Le projet de réforme de la police judiciaire n’est pas « une simple réorganisation » comme cela a été présenté. Il faut le dire clairement, si elle est menée à terme, la réforme aboutira purement et simplement à priver l’État des moyens de lutter efficacement contre la criminalité organisée et les procédés du crime utilisés pour prospérer, particulièrement les atteintes à la probité, le blanchiment, les fraudes fiscales complexes ne pourront plus être combattu efficacement.
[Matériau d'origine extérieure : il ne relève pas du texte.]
Lemma FeFromBytes_spec s : array 32 s ->
  fe_bnd tight (FeFromBytes s) /\ feF (FeFromBytes s) = toF (bits_at (le_val s) 0 255).
Proof.
  intros [_ Hs]. unfold FeFromBytes. rewrite <- (drop_0 s) at 1 11.
  rewrite !load3_at, !load4_at by done.
  change 8388607 with (Z.ones 23). rewrite Z.land_ones by lia.
  set (V := le_val s). rewrite !Z.shiftl_mul_pow2 by lia.
  match goal with |- context [?x mod 2 ^ 23] =>
    replace (x mod 2 ^ 23) with (bits_at V 232 23) by
      (etransitivity; [symmetry; apply (bits_at_bits V 232 24 0 23); lia|];
       unfold bits_at at 1; by rewrite Z.div_1_r) end.
  match goal with |- context [FeCombine ?h0 ?h1 ?h2 ?h3 ?h4 ?h5 ?h6 ?h7 ?h8 ?h9] =>
    destruct (FeCombine_spec h0 h1 h2 h3 h4 h5 h6 h7 h8 h9) as [? ->] end.
  1-10: eapply Z.le_trans; [first [apply (bits_at_abs _ _ _ (2 ^ 32)); lia|apply (abs_mul_le _ _ (2 ^ 24) (2 ^ 7));
    [apply bits_at_abs; lia|lia]]|by vm_compute].
  split; [done|]. unfold feF. f_equal. cbv [fe_val].
  change 255 with (32 + (24 + (24 + (24 + (24 + (32 + (24 + (24 + (24 + 23))))))))).
  rewrite !bits_at_split by lia. norm_bits. ring.
Qed.

(** ** Writing *)

(** A floor carry out of a 32-bit value up to [N]. *)
Lemma floor_ok x N k : Z.abs x <= N -> (0 <=? k) = true ->
  Z.abs (Z.shiftr x k) <= N / 2 ^ k + 1 /\ 0 <= x - 2 ^ k * Z.shiftr x k <= 2 ^ k - 1.
Proof.
  intros HN Hk. zbool. rewrite Z.shiftr_div_pow2 by done.
  assert (0 < 2 ^ k) by (apply Z.pow_pos_nonneg; lia).
  pose proof (Z.div_mod x (2 ^ k)). pose proof (Z.mod_pos_bound x (2 ^ k)).
  pose proof (Z.div_mod N (2 ^ k)). pose proof (Z.mod_pos_bound N (2 ^ k)). split; [nia|lia].
Qed.

Lemma sum32_ok a b A B : Z.abs a <= A -> Z.abs b <= B -> (A + B <? 2 ^ 31) = true ->
  s32 (a + b) = a + b /\ Z.abs (a + b) <= A + B.
Proof. intros Ha Hb H. zbool. split; [apply s32_id|]; lia. Qed.

(** One division of the chain for the quotient. *)
Ltac quot_step :=
  lazymatch goal with
  | |- ?Q (let x := Z.shiftr (s32 (?h + ?q)) ?k in @?b x) =>
      let x := fresh "q" in let B := fresh "B" in let R := fresh "R" in
      let E' := fresh in let B' := fresh in
      let Bh := bound_of h in let Bq := bound_of q in
      destruct (sum32_ok h q _ _ Bh Bq eq_refl) as [E' B'];
      rewrite E'; destruct (floor_ok (h + q) _ k B' eq_refl) as [B R]; norm_bound B;
      set (x := Z.shiftr (h + q) k) in *; clearbody x;
      change (Q (b x)); cbv beta; clear E' B'
  end.

(** The remainders of the chain of divisions make up the value. *)
Lemma fe_quotient_spec h : fe_bnd loose h ->
  exists q0 h9 low, fe_val h = low + 2 ^ 230 * h9 /\ Z.abs low <= 2 ^ 232 /\
    Z.abs h9 <= 2 ^ 26 /\
    0 <= 19 * h9 + 2 ^ 24 - 2 ^ 25 * q0 <= 2 ^ 25 - 1 /\
    Z.abs (fe_quotient h) <= 3 /\
    0 <= fe_val h + q0 - 2 ^ 255 * fe_quotient h <= 2 ^ 255 - 1.
Proof.
  intros Hh. split_bnd Hh.
  exists (Z.shiftr (19 * f9 + 2 ^ 24) 25), f9, (fe_val (FE f0 f1 f2 f3 f4 f5 f6 f7 f8 0)).
  split; [cbv [fe_val]; ring|]. split.
  { eapply Z.le_trans; [cbv [fe_val]; abs_bound|by vm_compute]. }
  split; [small_abs|].
  assert (Z.abs (19 * f9 + 2 ^ 24) <= 2 ^ 31 - 1) as B0.
  { eapply Z.le_trans; [abs_bound|by vm_compute]. }
  destruct (floor_ok (19 * f9 + 2 ^ 24) _ 25 B0 eq_refl) as [B1 R0]. split; [done|].
  norm_bound B1.
  set (Q := fun q => Z.abs q <= 3 /\ 0 <= fe_val (FE f0 f1 f2 f3 f4 f5 f6 f7 f8 f9) +
    Z.shiftr (19 * f9 + 2 ^ 24) 25 - 2 ^ 255 * q <= 2 ^ 255 - 1).
  change (Q (fe_quotient (FE f0 f1 f2 f3 f4 f5 f6 f7 f8 f9))).
  cbv beta iota delta [fe_quotient].
  rewrite (s32_abs (19 * f9) (2 ^ 30)); [|eapply Z.le_trans; [abs_bound|by vm_compute]|done].
  change (Z.shiftl 1 24) with (2 ^ 24). rewrite (s32_abs (19 * f9 + 2 ^ 24) _ B0 eq_refl).
  set (q0 := Z.shiftr (19 * f9 + 2 ^ 24) 25) in *. clearbody q0.
  change (Q (let q := Z.shiftr (s32 (f0 + q0)) 26 in
    let q := Z.shiftr (s32 (f1 + q)) 25 in let q := Z.shiftr (s32 (f2 + q)) 26 in
    let q := Z.shiftr (s32 (f3 + q)) 25 in let q := Z.shiftr (s32 (f4 + q)) 26 in
    let q := Z.shiftr (s32 (f5 + q)) 25 in let q := Z.shiftr (s32 (f6 + q)) 26 in
    let q := Z.shiftr (s32 (f7 + q)) 25 in let q := Z.shiftr (s32 (f8 + q)) 26 in
    let q := Z.shiftr (s32 (f9 + q)) 25 in q)).
  do 10 quot_step. split; [small_abs|].
  repeat match goal with H : Z.abs _ <= _ |- _ => clear H end.
  cbv [fe_val]. lia.
Qed.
Au-delà, c’est une nouvelle attaque frontale contre l’indépendance de la justice.
Pourquoi ?
La réforme vise à départementaliser la police judiciaire et à lui ôter toute spécificité en la fusionnant avec les autres services de police (sécurité et ordre public, renseignement territorial, frontière et immigration irrégulière) sous l’autorité d’un directeur départemental de la police nationale (DPPN) qui sera le seul interlocuteur du préfet pour toutes les questions concernant la sécurité intérieure.
Ce faisant, la réforme aura pour effet d’affaiblir la relation entre la police judiciaire et la justice. Elle privera les procureurs et les juges d’instruction de leur bras armé d’intelligence de l’enquête sur lequel ils exercent le contrôle et la surveillance ce qui lui garantit sa propre indépendance indispensable à l’exercice de ses missions.
La réforme sonnera le glas du pouvoir conféré aux procureurs de définir les priorités de la politique criminelle pour ce qui concerne les enquêtes judiciaires. Les procureurs seront en effet soumis aux décisions du DDPN qui seul en lien avec le préfet décidera de l’affectation des moyens de police judiciaire. Ils auront ainsi toute latitude pour refuser aux procureurs et aux juges d’instruction les moyens d’enquêter sur des affaires sensibles et orienter ces moyens vers d’autres priorités.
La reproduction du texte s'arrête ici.